I have to find the forces FGB FCB AND FGH
http://desmond.imageshack.us/Himg696/scaled.php?server=696&filename=img59wa.gif&res=medium
P1 = 5 kN, P2 = 10 kN, JY = 21.25 kN


a1 = 2 m, a2 = 1 m, a3 = 0.5 m, a4 = 1 m, a5 = 2.5 m

Angle FGH makes with the horizontal is: 26.57 degrees


Angle FGB makes with the horizontal is –tan-1(1.5/2)

Homework Equations

The Attempt at a Solution

Sum the forces up and down = 5+10 -21.25 +FGHsin26.57 - FGB sin38.87 = 0Then summing moments =
2x10 - 2 x 21.25 +(a2+a3+a4)FGHcos26.57 + FGB cos 38.87= 0

I don't get what i can do from here and I am a bit stuck and i don't no if the force Fcb would have an effect??

 

[tiny-tim]

welcome to pf!

hi steve2510! welcome to pf!

Sum the forces up and down = 5+10 -21.25 +FGHsin26.57 - FGB sin38.87 = 0

Then summing moments =
2x10 - 2 x 21.25 +(a2+a3+a4)FGHcos26.57 + FGB cos 38.87= 0

I don't get what i can do from here and I am a bit stuck and i don't no if the force Fcb would have an effect??

You also have to sum the forces left and right (to equal zero).

 

[steve2510]

Okay So this is what I've got
ƩF_x = F_cb + F_ghcos26.57 + F_gbcos-36.87 = 0

ƩF_y = 21.25 + F_ghsin26.57 - F_gbsin-36.87 -5 - 10 = 0

ƩF_y = F_ghsin26.57 - F_gbsin-36.87 =- 6.25

ƩM_b = (F_ghcos26.57 x1.5 )+ (F_gbcos-36.87 x 1) +(2x5) -(2x21.25) = 0

ƩM_b = (1.5 x F_ghcos26.57 ) + (F_gbcos36.87) = 32.25

ƩM_b = (F_ghcos26.57 ) + (F_gbcos36.87) = 21.5 (divided by 1.5)

ƩF_x = F_cb + F_ghcos26.57 + F_gbcos-36.87 = 0
-((F_ghcos26.57 ) + (F_gbcos36.87)) = 21.5
= F_cb = -21.5

Am i doing this right at the moment ? I'm not sure if i took moments about the correct point and whether the sin and cos are correct

 

[tiny-tim]

ƩM_b = (F_ghcos26.57 x1.5 )+ (F_gbcos-36.87 x 1) +(2x5) -(2x21.25) = 0

shouldn't the moment of F_GB about B be 0 ?

and the multiplier of F_GH needs to be the distance from B to GH

 

[steve2510]

shouldn't the moment of F_GB about B be 0 ?

and the multiplier of F_GH needs to be the distance from B to GH

Am i right in saying F_gb is the force that g exerts on b ? So there would be a moment force in the x direction but not in the y direction as the perpendicular distance would be 0. And i thought 1.5 was the mutliplier as the horizontal force acts along the top of the a4 line

 

[tiny-tim]

hi steve2510!

(just got up :zzz:)

Am i right in saying F_gb is the force that g exerts on b ? So there would be a moment force in the x direction but not in the y direction as the perpendicular distance would be 0.

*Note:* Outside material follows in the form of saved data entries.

(* ===== verification/AuthSession.v ===== *)
(** * Authorization of a connection

    [AuthorizationSession] (db/auth/authorization_session.cpp): who is authenticated on a connection,
    and whether these users may do something; with the external state that says whether checks apply
    and whether the localhost exception is open.

    What [AuthorizationManager::acquireUser] returns is an argument here (AuthCache.v models it); the
    users given to [releaseUser] are collected in [_released].  A string stands for a namespace.
    Patterns and namespaces are built by constructors that throw, so the checks are in [outcome]. *)
From S2P Require Import Prelude ParseNumber AuthPrivilege BuiltinRoles RoleGraph AuthUser.
From Stdlib Require Import String.
Open Scope string_scope.
Open Scope list_scope.
Open Scope Z_scope.
Import Priv Builtin Graph.

#[export] Instance Privilege_eq_dec : EqDecision Privilege.
Proof. unfold EqDecision, Decision, ActionSet.ActionSet in *. decide equality; [apply Z.eq_dec|solve_decision]. Defined.
#[export] Instance User_eq_dec : EqDecision User.
Proof. solve_decision. Defined.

but isn't the perpendicular distance zero in any direction?

And i thought 1.5 was the mutliplier as the horizontal force acts along the top of the a4 line

i was referring to the cos

 

[steve2510]

Cos is the horizontal component for both forces , am I right ?

 

[tiny-tim]

you seem to be mixing up the methods for components of force (in a direction) and moments of force (about an axis or point)

cos is for components

this is moments

with moments, it's usually sin ​

 

[steve2510]

I'm confused as the sin of both forces don't produce moments around B ? Is there any chance you could write what the sum of the moments is meant to equal

 

[tiny-tim]

The moment of a force F about a point B is F*d,

where d is the perpendicular distance from B to the line of F.​

If A and C are any points on that line, then Fd = F*AB*sinBAC.

If you're not familiar with this, you need to go back to your book and study and practise it.

 

[steve2510]

okay think its back to the library then, thank you for your help!